Directions for this task: Wherever the word "ErrDrop" shows up in the data, report the line it sits in.

Given data:
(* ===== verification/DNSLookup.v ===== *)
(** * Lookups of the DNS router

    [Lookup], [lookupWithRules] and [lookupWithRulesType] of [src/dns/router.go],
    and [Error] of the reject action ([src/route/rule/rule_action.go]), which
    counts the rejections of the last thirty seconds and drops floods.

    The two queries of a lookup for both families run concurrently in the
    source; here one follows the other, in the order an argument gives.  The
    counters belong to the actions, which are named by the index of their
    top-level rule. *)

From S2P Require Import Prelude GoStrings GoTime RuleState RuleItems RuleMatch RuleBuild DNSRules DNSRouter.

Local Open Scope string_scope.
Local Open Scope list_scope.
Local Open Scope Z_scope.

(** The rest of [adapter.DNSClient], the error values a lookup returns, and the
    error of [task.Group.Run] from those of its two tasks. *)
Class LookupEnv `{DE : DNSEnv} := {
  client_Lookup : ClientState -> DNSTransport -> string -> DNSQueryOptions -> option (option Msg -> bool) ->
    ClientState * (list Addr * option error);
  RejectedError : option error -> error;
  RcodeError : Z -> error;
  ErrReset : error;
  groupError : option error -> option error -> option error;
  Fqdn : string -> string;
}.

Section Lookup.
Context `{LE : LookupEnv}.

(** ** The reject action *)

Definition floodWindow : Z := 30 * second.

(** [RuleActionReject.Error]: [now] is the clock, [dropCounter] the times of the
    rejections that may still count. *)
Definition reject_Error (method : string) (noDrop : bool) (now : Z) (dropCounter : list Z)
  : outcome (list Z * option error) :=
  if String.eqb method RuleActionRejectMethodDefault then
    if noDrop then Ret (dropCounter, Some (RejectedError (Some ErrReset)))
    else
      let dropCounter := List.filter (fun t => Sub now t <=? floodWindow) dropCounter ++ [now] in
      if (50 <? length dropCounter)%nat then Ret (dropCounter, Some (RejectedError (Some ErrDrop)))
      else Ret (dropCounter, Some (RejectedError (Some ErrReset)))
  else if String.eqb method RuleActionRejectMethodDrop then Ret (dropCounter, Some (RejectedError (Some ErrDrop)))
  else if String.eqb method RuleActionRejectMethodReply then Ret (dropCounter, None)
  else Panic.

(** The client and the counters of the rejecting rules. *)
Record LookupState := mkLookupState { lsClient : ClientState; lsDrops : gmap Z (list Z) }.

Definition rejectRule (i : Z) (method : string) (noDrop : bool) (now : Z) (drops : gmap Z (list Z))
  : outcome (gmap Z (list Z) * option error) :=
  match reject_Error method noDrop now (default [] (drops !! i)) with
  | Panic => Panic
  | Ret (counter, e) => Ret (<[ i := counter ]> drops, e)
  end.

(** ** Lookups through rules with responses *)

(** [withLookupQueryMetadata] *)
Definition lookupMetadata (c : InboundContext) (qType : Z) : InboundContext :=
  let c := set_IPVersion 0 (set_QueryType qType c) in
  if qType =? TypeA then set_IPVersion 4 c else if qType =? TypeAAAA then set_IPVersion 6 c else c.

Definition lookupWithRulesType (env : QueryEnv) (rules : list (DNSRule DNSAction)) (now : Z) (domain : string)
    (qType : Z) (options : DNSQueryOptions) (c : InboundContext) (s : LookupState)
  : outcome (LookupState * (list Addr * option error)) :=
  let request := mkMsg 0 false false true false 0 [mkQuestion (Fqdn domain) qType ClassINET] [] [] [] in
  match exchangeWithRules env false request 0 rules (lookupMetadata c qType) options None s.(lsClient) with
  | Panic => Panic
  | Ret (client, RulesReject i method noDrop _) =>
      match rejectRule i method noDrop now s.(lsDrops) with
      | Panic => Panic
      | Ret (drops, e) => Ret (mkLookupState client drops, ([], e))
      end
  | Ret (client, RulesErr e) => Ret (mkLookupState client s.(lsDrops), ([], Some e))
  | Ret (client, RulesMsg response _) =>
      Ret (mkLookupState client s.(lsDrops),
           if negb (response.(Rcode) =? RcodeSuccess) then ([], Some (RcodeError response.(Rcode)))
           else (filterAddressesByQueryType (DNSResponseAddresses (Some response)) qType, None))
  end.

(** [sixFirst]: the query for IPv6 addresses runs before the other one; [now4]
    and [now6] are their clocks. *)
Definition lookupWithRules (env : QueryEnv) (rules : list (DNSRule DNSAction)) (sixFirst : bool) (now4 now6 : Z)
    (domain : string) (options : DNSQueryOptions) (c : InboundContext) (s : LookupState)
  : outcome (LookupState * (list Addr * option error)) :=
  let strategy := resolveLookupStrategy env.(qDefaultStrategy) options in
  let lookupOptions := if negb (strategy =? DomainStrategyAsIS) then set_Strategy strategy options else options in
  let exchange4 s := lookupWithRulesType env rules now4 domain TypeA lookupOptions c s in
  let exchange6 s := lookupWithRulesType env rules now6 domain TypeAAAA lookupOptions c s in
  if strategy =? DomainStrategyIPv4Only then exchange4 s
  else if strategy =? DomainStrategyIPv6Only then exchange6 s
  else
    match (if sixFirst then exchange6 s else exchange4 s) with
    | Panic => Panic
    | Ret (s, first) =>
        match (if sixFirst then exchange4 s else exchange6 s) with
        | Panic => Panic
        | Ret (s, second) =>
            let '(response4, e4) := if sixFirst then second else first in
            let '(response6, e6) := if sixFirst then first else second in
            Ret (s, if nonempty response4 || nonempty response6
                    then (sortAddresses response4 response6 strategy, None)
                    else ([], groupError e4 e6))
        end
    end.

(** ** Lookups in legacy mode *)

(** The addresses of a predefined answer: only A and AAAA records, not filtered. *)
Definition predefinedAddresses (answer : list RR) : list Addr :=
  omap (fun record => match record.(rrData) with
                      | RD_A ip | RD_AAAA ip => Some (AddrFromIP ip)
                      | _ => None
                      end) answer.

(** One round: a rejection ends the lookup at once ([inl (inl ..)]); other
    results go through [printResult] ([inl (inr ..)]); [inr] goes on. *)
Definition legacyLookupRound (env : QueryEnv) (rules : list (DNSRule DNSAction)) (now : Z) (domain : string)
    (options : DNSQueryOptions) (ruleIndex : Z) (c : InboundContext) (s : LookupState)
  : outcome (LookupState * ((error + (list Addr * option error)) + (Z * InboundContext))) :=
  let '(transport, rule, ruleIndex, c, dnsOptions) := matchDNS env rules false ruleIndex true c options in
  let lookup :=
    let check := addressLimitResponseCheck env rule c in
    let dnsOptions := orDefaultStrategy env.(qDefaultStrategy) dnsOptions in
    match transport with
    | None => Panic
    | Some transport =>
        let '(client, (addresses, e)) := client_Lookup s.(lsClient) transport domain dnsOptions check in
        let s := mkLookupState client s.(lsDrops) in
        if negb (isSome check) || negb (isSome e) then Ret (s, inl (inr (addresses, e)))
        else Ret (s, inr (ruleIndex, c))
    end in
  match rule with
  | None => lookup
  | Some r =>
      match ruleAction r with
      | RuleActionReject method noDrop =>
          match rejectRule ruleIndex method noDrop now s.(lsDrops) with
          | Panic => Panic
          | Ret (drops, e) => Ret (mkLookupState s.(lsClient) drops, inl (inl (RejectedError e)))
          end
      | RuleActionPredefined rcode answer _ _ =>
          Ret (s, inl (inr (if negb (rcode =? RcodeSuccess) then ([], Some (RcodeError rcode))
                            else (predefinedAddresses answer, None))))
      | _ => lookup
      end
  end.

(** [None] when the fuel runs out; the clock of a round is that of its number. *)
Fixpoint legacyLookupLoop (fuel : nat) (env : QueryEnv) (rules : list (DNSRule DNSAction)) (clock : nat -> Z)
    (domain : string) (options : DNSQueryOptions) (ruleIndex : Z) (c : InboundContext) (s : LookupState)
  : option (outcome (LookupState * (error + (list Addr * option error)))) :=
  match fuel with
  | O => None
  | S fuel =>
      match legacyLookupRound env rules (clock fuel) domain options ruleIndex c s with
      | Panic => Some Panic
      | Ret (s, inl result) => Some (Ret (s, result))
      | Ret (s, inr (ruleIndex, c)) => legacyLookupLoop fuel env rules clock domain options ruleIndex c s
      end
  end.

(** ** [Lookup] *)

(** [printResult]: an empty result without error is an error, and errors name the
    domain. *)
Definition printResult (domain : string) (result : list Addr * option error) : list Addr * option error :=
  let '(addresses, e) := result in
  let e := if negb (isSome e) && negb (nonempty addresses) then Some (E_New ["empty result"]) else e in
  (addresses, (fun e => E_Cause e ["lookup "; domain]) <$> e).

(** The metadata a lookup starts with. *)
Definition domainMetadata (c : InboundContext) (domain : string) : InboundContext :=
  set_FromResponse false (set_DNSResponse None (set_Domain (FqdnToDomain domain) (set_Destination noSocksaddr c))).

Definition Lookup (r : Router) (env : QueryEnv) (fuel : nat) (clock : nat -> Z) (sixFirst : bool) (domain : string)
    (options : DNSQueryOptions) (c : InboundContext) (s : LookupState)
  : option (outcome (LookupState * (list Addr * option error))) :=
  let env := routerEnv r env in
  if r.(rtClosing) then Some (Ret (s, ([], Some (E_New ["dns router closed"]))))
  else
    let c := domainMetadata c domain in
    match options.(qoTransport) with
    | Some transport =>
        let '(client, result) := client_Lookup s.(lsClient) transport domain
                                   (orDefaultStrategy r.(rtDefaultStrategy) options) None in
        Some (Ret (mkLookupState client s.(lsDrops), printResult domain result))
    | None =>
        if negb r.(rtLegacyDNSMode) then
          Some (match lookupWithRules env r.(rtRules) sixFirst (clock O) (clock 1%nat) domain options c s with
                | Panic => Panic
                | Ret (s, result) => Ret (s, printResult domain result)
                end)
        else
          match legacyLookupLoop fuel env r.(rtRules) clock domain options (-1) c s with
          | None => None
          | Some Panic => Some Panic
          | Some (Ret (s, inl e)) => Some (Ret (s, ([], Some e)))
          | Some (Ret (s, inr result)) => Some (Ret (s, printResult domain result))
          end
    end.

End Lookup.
...
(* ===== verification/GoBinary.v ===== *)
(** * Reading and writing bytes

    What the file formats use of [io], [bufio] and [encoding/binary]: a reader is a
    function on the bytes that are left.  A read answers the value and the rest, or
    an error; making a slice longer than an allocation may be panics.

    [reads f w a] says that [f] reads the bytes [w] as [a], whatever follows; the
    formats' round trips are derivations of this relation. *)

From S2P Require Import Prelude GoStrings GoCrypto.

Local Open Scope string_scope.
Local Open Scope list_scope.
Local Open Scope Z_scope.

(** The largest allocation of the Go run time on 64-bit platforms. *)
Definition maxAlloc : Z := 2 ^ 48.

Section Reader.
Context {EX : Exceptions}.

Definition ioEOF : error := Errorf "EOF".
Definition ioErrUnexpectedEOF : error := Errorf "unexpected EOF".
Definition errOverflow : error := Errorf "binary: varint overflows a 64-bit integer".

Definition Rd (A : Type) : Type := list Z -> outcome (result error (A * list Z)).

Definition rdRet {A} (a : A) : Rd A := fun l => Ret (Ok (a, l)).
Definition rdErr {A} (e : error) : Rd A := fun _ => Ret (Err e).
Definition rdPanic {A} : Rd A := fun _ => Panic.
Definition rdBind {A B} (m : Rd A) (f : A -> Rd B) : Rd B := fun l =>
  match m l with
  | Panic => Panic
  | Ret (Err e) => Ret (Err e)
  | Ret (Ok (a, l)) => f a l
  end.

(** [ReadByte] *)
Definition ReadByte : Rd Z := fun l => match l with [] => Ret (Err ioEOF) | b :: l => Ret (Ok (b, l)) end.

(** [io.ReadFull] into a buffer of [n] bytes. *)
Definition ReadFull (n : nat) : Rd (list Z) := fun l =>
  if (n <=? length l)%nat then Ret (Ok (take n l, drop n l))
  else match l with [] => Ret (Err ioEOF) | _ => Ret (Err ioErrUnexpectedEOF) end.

Reply to the exercise:
      if (50 <? length dropCounter)%nat then Ret (dropCounter, Some (RejectedError (Some ErrDrop)))
  else if String.eqb method RuleActionRejectMethodDrop then Ret (dropCounter, Some (RejectedError (Some ErrDrop)))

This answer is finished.